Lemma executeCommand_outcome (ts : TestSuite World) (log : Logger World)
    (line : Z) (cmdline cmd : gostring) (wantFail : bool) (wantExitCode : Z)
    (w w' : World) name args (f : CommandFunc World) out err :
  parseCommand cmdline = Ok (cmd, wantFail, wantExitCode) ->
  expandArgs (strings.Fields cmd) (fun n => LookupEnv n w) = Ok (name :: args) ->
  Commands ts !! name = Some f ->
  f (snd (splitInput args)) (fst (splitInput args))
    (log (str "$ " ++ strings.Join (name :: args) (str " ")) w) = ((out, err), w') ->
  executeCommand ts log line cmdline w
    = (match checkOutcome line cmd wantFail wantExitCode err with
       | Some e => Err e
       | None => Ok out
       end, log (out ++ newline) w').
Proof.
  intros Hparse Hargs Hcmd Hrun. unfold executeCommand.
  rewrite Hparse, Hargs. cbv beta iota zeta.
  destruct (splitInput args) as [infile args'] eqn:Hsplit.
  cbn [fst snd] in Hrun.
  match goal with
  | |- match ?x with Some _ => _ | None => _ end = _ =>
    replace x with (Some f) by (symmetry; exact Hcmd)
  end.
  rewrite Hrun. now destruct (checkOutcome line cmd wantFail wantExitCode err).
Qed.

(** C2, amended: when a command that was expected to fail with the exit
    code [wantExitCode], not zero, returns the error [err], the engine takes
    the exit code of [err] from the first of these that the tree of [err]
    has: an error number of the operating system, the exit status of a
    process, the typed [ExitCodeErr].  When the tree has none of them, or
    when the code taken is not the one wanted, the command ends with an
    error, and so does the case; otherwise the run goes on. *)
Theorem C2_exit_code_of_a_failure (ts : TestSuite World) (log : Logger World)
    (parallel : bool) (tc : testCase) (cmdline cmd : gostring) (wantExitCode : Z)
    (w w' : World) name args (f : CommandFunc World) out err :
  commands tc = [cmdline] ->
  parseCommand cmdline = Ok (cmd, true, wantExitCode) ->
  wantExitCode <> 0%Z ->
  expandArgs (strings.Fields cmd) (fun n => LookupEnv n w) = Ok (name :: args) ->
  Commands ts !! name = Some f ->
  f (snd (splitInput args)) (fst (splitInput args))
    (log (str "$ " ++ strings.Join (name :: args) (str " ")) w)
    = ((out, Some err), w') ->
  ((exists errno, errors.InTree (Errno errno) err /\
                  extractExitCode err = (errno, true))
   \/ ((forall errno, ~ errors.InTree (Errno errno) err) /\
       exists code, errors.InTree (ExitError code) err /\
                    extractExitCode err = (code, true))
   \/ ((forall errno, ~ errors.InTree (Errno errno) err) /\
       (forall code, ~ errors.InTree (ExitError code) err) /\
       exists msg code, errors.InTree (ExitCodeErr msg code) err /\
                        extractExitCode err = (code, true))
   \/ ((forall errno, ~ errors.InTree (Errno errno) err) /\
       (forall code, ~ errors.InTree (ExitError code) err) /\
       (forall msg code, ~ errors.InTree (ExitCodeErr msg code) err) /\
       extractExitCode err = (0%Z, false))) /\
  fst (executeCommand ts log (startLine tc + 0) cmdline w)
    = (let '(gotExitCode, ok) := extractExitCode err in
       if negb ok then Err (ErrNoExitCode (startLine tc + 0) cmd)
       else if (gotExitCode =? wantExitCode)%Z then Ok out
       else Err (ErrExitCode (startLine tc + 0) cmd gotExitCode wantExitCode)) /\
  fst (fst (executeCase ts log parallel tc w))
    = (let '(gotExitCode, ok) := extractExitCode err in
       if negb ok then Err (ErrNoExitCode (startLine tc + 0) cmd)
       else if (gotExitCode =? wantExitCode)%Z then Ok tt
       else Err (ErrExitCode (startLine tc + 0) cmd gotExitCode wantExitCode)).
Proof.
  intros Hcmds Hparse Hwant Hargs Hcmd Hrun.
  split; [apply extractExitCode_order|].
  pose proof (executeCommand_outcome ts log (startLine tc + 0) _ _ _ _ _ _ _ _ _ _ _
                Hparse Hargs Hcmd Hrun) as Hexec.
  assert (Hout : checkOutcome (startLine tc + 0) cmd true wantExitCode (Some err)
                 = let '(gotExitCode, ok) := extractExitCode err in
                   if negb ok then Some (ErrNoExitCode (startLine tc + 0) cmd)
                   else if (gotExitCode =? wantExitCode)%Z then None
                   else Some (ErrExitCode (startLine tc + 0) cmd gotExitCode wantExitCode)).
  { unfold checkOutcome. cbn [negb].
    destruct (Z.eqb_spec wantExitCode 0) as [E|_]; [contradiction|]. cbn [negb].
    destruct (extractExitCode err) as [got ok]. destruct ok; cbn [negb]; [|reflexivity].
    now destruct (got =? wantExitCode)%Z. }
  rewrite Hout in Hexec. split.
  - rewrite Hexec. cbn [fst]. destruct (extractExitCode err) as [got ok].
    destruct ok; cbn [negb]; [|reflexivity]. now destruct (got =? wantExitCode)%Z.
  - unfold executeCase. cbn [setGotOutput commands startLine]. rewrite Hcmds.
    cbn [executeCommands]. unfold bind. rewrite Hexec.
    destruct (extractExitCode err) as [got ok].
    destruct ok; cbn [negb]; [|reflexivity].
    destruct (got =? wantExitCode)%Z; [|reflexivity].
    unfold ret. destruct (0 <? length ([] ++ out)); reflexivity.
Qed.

================

▸ About this task: The reply should consist only of the line containing "Hparse Hargs Hcmd Hrun)" and all lines after it in the listing above, reproduced exactly.

▸ Written reply:
                Hparse Hargs Hcmd Hrun) as Hexec.
  assert (Hout : checkOutcome (startLine tc + 0) cmd true wantExitCode (Some err)
                 = let '(gotExitCode, ok) := extractExitCode err in
                   if negb ok then Some (ErrNoExitCode (startLine tc + 0) cmd)
                   else if (gotExitCode =? wantExitCode)%Z then None
                   else Some (ErrExitCode (startLine tc + 0) cmd gotExitCode wantExitCode)).
  { unfold checkOutcome. cbn [negb].
    destruct (Z.eqb_spec wantExitCode 0) as [E|_]; [contradiction|]. cbn [negb].
    destruct (extractExitCode err) as [got ok]. destruct ok; cbn [negb]; [|reflexivity].
    now destruct (got =? wantExitCode)%Z. }
  rewrite Hout in Hexec. split.
  - rewrite Hexec. cbn [fst]. destruct (extractExitCode err) as [got ok].
    destruct ok; cbn [negb]; [|reflexivity]. now destruct (got =? wantExitCode)%Z.
  - unfold executeCase. cbn [setGotOutput commands startLine]. rewrite Hcmds.
    cbn [executeCommands]. unfold bind. rewrite Hexec.
    destruct (extractExitCode err) as [got ok].
    destruct ok; cbn [negb]; [|reflexivity].
    destruct (got =? wantExitCode)%Z; [|reflexivity].
    unfold ret. destruct (0 <? length ([] ++ out)); reflexivity.
Qed.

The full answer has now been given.